The week 4 lecture Social media: Brand me and the death of privacy threw light on another reason why a 'Digital Sabbath' is a frightening concept for younger people, particularly the types of people who may be reading our web feature. Our online persona is an integral part of our identity, and managing our online identities becomes a full-time self-branding project. Therefore, the concept of cutting oneself off all together provokes not only FOMO (Fear of Missing Out), but a feeling of losing a part of yourself, of ceasing to exist... in virtuality at least.Alison Hearn in her article 'Meat, Mask, Burden' explains how the concept of self-branding has emerged from the capitalist, neoliberal, individualistic discourses which lead us to conceptualise ourselves as commodities. Ruth Page analyses how Twitter is used for the construction of self:
In line with current work in discourse analysis, the processes of self-branding and micro-celebrity understand identity as discursively constructed through interactions with others ... where social media genres are ‘technologies of subjectivity’ through which the self is written into being.
Ruth Page, "The linguistics of self-branding and micro-celebrity in Twitter" (2012: 182)

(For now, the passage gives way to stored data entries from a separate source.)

(* ===== verification/Updater.v ===== *)
(** * The updater ([updater/])

    The leader decides from a snapshot what to do next ([NextAction]), does it and
    starts over ([runLoop]); while workers update it watches their statuses
    ([waitComplete]); a checker records new releases ([ReleaseChecker]).

    Third-party code is a parameter: hashicorp/go-version, the cron parser and its
    schedules, time zones, the GitHub client, the notifier, etcd's elections and
    the clock. *)
From S2P Require Import Prelude GoStr GoTime Json Types Etcd Worlds Storage Watch Worker.

Local Open Scope Z_scope.

(** ** [action.go] *)
Inductive Action :=
  | ActionError
  | ActionWaitInfo
  | ActionReconfigure
  | ActionNewVersion
  | ActionWaitWorkers
  | ActionStop
  | ActionWaitClear.
#[export] Instance Action_eq_dec : EqDecision Action.
Proof. solve_decision. Defined.

Definition Action_String (a : Action) : string :=
  match a with
  | ActionError => "error"
  | ActionWaitInfo => "wait-for-info"
  | ActionReconfigure => "reconfigure"
  | ActionNewVersion => "request-update"
  | ActionWaitWorkers => "wait-for-workers"
  | ActionStop => "request-stop"
  | ActionWaitClear => "wait-for-user-recovery"
  end.

(** go-version: parsing, [Equal], [Compare] and the text a version was parsed from. *)
Class GoVersion := {
  GVersion : Type;
  NewVersion : string → outcome GVersion;
  Version_Equal : GVersion → GVersion → bool;
  Version_Compare : GVersion → GVersion → Z;
  Version_Original : GVersion → string;
}.

(** The loop of [NextAction] over the statuses. *)
Definition some_aborted (version : string) (statuses : gmap Z UpdateStatus) : bool :=
  existsb (λ '(_, st), bool_decide (st_Version st = version) && (st_Cond st =? CondAbort))
    (map_to_list statuses).

Section action.
Context `{GoVersion}.

(** [now] is the instant [time.Since] reads. *)
Definition NextAction (ss : Snapshot) (timeout : Duration) (now : Time) : outcome Action :=
  if bool_decide (ss_Latest ss = "") then Ok ActionWaitInfo
  else
    latestVer ← NewVersion (ss_Latest ss);
    match ss_Request ss with
    | None => Ok ActionNewVersion
    | Some req =>
        if req_Stop req then Ok ActionWaitClear
        else if some_aborted (req_Version req) (ss_Statuses ss) then Ok ActionStop
        else if negb (UpdateCompleted (req_Version req) (elems (req_Servers req)) (ss_Statuses ss))
        then
          if timeout <? Sub now (req_StartedAt req) then Ok ActionStop else Ok ActionWaitWorkers
        else if negb (bool_decide (req_Servers req = ss_Servers ss)) then Ok ActionReconfigure
        else
          requestVer ← NewVersion (req_Version req);
          if negb (Version_Equal latestVer requestVer) then Ok ActionNewVersion
          else Ok ActionWaitInfo
    end.
End action.

(** ** [release.go] *)
Record necoRelease := { nr_date : Time; nr_version : Z }.

Definition newNecoRelease (tag : string) : outcome necoRelease :=
  match Split "-" tag with
  | [date; id] =>
      match parse_release_date date with
      | None => Err (ErrMsg ("parsing time " +:+ date))
      | Some d => v ← Atoi id; Ok {| nr_date := d; nr_version := v |}
      end
  | _ => Err (ErrMsg ("tag should have YYYY.MM.DD-UNIQUE_ID, but got " +:+ tag))
  end.

Definition isNewerThan (r target : necoRelease) : bool :=
  negb (Before (nr_date r) (nr_date target)) && (nr_version target <? nr_version r).

(** ** [github.go] *)
Definition trimTagName (s : string) : string :=
  match SplitN2 "-" s with
  | (_, Some rest) => rest
  | (_, None) => s
  end.

Record Release := { rel_TagName : option string; rel_Draft : bool }.
Record ReleasePage := { pg_releases : list Release; pg_NextPage : Z }.

Class GitHub (W : Type) := {
  gh_GetLatestRelease : M W Release;
  gh_ListReleases : Z → M W ReleasePage;
}.

Section github.
Context {W : Type} `{GitHub W} `{GoVersion}.

Definition GetLatestReleaseTag : M W string :=
  r ← attempt gh_GetLatestRelease;
  match r with
  | inl _ => fail ErrNoReleases
  | inr release =>
      match rel_TagName release with
      | None => fail (ErrMsg "no tagged release")
      | Some tag => mret (trimTagName tag)
      end
  end.

(** The candidate a release contributes, if it is one. *)
Definition release_version (tagPrefix : string) (r : Release) : option GVersion :=
  match rel_TagName r with
  | None => None
  | Some tag =>
      if rel_Draft r then None
      else if negb (HasPrefix tag tagPrefix) then None
      else match NewVersion (trimTagName tag) with Ok v => Some v | _ => None end
  end.

Definition newer (latest : option GVersion) (v : GVersion) : option GVersion :=
  match latest with
  | None => Some v
  | Some l => if 0 <? Version_Compare v l then Some v else Some l
  end.

Fixpoint scan_releases (tagPrefix : string) (releases : list Release) (latest : option GVersion)
    : option GVersion :=
  match releases with
  | [] => latest
  | r :: releases =>
      scan_releases tagPrefix releases
        (match release_version tagPrefix r with Some v => newer latest v | None => latest end)
  end.

Fixpoint published_loop (fuel : nat) (tagPrefix : string) (page : Z) (latest : option GVersion)
    : M W string :=
  match fuel with
  | O => blocked
  | S fuel =>
      r ← attempt (gh_ListReleases page);
      match r with
      | inl _ => fail ErrNoReleases
      | inr pg =>
          let latest := scan_releases tagPrefix (pg_releases pg) latest in
          if pg_NextPage pg =? 0 then
            match latest with
            | None => fail ErrNoReleases
            | Some v => mret (Version_Original v)
            end
          else published_loop fuel tagPrefix (pg_NextPage pg) latest
      end
  end.
Definition GetLatestPublishedTag (fuel : nat) (tagPrefix : string) : M W string :=
  published_loop fuel tagPrefix 0 None.
End github.

(** ** [release_checker.go] *)

Definition defaultCheckTimes := "* * * * *".
Definition defaultCheckTimeZone := "Asia/Tokyo".

Section checker.
Context {W : Type} `{Etcd W} `{GitHub W} `{Clock W} `{GoVersion} `{Cron}.
Variable leaderKey : string.

Definition is_within_schedule (checkTimes : list Schedule) (zone : Location) (now : Time) : bool :=
  existsb (λ s, Sub (Next s zone now) now <=? Second * 60) checkTimes.

(** [ReleaseChecker.update]; the local state is the field [current]. *)
Definition checker_update (check : M W string) (checkTimes : list Schedule) (zone : Location)
    : M (W * string) unit :=
  now ← on_world clock_now;
  if negb (is_within_schedule checkTimes zone now) then mret ()
  else
    r ← attempt (on_world check);
    match r with
    | inl ErrNoReleases => mret ()
    | inl e => fail e
    | inr latest =>
        current ← get_local;
        if bool_decide (latest = current) then mret ()
        else
          currentRelease ← lift (newNecoRelease current);
          latestRelease ← lift (newNecoRelease latest);
          if negb (isNewerThan latestRelease currentRelease) then mret ()
          else _ ← put_local latest; UpdateNecoRelease latest leaderKey
    end.

Fixpoint checker_loop (fuel : nat) (check : M W string) (checkTimes : list Schedule)
    (zone : Location) (interval : Duration) : M (W * string) unit :=
  match fuel with
  | O => blocked
  | S fuel =>
      _ ← checker_update check checkTimes zone;
      fired ← on_world (clock_after interval);
      if (fired : bool) then checker_loop fuel check checkTimes zone interval else mret ()
  end.

Definition get_or_default (key_read : M W string) (def : string) : M W string :=
  r ← attempt key_read;
  match r with
  | inl ErrNotFound => mret def
  | inl e => fail e
  | inr s => mret s
  end.

Fixpoint parse_all (ts : list string) : outcome (list Schedule) :=
  match ts with
  | [] => Ok []
  | t :: ts => s ← ParseStandard t; ss ← parse_all ts; Ok (s :: ss)
  end.

(** How releases are looked up in each environment. *)
Definition select_check (fuel : nat) (env : string) : outcome (M W string) :=
  if bool_decide (env = NoneEnv) then Ok (fail ErrNoReleases)
  else if bool_decide (env = TestEnv) then Ok (mret "9999.12.31-99999")
  else if bool_decide (env = DevEnv) then Ok (GetLatestPublishedTag fuel "test-")
  else if bool_decide (env = StagingEnv) then Ok (GetLatestPublishedTag fuel "release-")
  else if bool_decide (env = ProdEnv) then Ok GetLatestReleaseTag
  else Err (ErrMsg ("unknown env: " +:+ env)).

Definition newline : ascii := Ascii.ascii_of_nat 10.

Definition ReleaseChecker_Run (fuel : nat) : M W unit :=
  env ← GetEnvConfig;
  rt ← get_or_default GetReleaseTime defaultCheckTimes;
  checkTimes ← lift (parse_all (Split newline rt));
  tz ← get_or_default GetReleaseTimeZone defaultCheckTimeZone;
  zone ← lift (LoadLocation tz);
  check ← lift (select_check fuel env);
  current ← GetNecoRelease;
  interval ← GetCheckUpdateInterval;
  with_local current (checker_loop fuel check checkTimes zone interval).
End checker.

(** ** [server.go] *)
Class Notifier (W : Type) := {
  NotifyInfo : UpdateRequest → string → M W unit;
  NotifySucceeded : UpdateRequest → M W unit;
  NotifyFailure : UpdateRequest → string → M W unit;
}.

Section server.
Context {W : Type} `{Etcd W} `{Clock W} `{Notifier W} `{GoVersion}.

(** [statusHandler.handleStatus]; the local state is the map of statuses. *)
Definition handleStatus_h (req : UpdateRequest) (lrn : Z) (st : UpdateStatus)
    : M (W * gmap Z UpdateStatus) bool :=
  if negb (bool_decide (st_Version st = req_Version req)) then mret false
  else
    statuses ← get_local;
    let statuses := <[lrn := st]> statuses in
    _ ← put_local statuses;
    if st_Cond st =? CondAbort then
      _ ← ignore_error (on_world (NotifyFailure req ("update request was aborted: " +:+ st_Message st)));
      mret true
    else if UpdateCompleted (req_Version req) (elems (req_Servers req)) statuses then
      _ ← ignore_error (on_world (NotifySucceeded req));
      mret true
    else mret false.

(** The watch runs under a context with the deadline [StartedAt + timeout]; when
    it passes, the channel closes with the deadline error.  [duration_text] is
    [timeout.String()]. *)
Definition waitComplete (fuel : nat) (ss : Snapshot) (req : UpdateRequest) (duration_text : string)
    : M W unit :=
  r ← attempt (with_local (ss_Statuses ss)
        (WorkerWatcher_Watch (handleStatus_h req) fuel (ss_Revision ss)));
  match r with
  | inl ErrTimedOut =>
      ignore_error (NotifyFailure req ("workers take too long for update: " +:+ duration_text))
  | inl e => fail e
  | inr _ => mret ()
  end.

Definition stop_request (req : UpdateRequest) : UpdateRequest :=
  {| req_Version := req_Version req; req_Servers := req_Servers req; req_Stop := true;
     req_StartedAt := req_StartedAt req |}.

(** One turn of [runLoop]'s loop. *)
Definition run_turn (fuel : nat) (leaderKey : string) (timeout : Duration) (duration_text : string)
    : M W unit :=
  ss ← NewSnapshot;
  now ← clock_now;
  action ← lift (NextAction ss timeout now);
  match action, ss_Request ss with
  | ActionWaitInfo, _ => WaitInfo (ss_Revision ss)
  | ActionReconfigure, Some cur =>
      now ← clock_now;
      let req := {| req_Version := req_Version cur; req_Servers := ss_Servers ss;
                    req_Stop := false; req_StartedAt := now |} in
      _ ← PutReconfigureRequest req leaderKey;
      ignore_error (NotifyInfo req "start boot servers reconfiguration.")
  | ActionNewVersion, _ =>
      now ← clock_now;
      let req := {| req_Version := ss_Latest ss; req_Servers := ss_Servers ss;
                    req_Stop := false; req_StartedAt := now |} in
      _ ← PutRequest req leaderKey;
      ignore_error (NotifyInfo req "start updating the new release.")
  | ActionWaitWorkers, Some cur => waitComplete fuel ss cur duration_text
  | ActionStop, Some cur => PutRequest (stop_request cur) leaderKey
  | ActionWaitClear, _ => WaitRequestDeletion (ss_Revision ss)
  | ActionError, _ => fail (ErrMsg ("invalid action " +:+ Action_String action +:+ ": 0"))
  | _, None => panic "nil pointer dereference"
  end.

Fixpoint run_turns (fuel : nat) (leaderKey : string) (timeout : Duration) (duration_text : string)
    : M W unit :=
  match fuel with
  | O => blocked
  | S fuel => _ ← run_turn fuel leaderKey timeout duration_text;
              run_turns fuel leaderKey timeout duration_text
  end.

Variable Duration_String : Duration → string.

Definition runLoop (fuel : nat) (leaderKey : string) : M W unit :=
  timeout ← GetWorkerTimeout;
  run_turns fuel leaderKey timeout (Duration_String timeout).
End server.

(** etcd's election and session, and the environment that runs the two goroutines
    of the leader until one of them fails. *)
Class Election (W : Type) := {
  session_done : M W bool;
  Campaign : string → M W unit;
  election_key : M W string;
  Resign : M W unit;
  Hostname : M W string;
  serve : string → M W unit;
}.

Section run.
Context {W : Type} `{Election W}.

Fixpoint serve_loop (fuel : nat) (hostname : string) : M W unit :=
  match fuel with
  | O => blocked
  | S fuel =>
      orphaned ← session_done;
      if (orphaned : bool) then fail (ErrMsg "session has been orphaned")
      else
        _ ← Campaign hostname;
        leaderKey ← election_key;
        r ← attempt (serve leaderKey);
        _ ← Resign;
        match r with
        | inl ErrNoLeader => serve_loop fuel hostname
        | inl e => fail e
        | inr _ => mret ()
        end
  end.
Definition Server_Run (fuel : nat) : M W unit :=
  hostname ← Hostname; serve_loop fuel hostname.
End run.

The idea of working on a 'Brand Me' or 'Me Inc.' is not confined to corporate-speak and self-branding workshops. As social media becomes more tightly woven into our normal channels of communication and relationship-building, considering the Digital Sabbath may strike fear of a loss of control. While time away from technology (particularly physically removing yourself from it) may seem luxurious and tempting, the knowledge that the online world will continue without you is enough to scare most people into staying on the hamster wheel, for fear of what may happen while they are gone.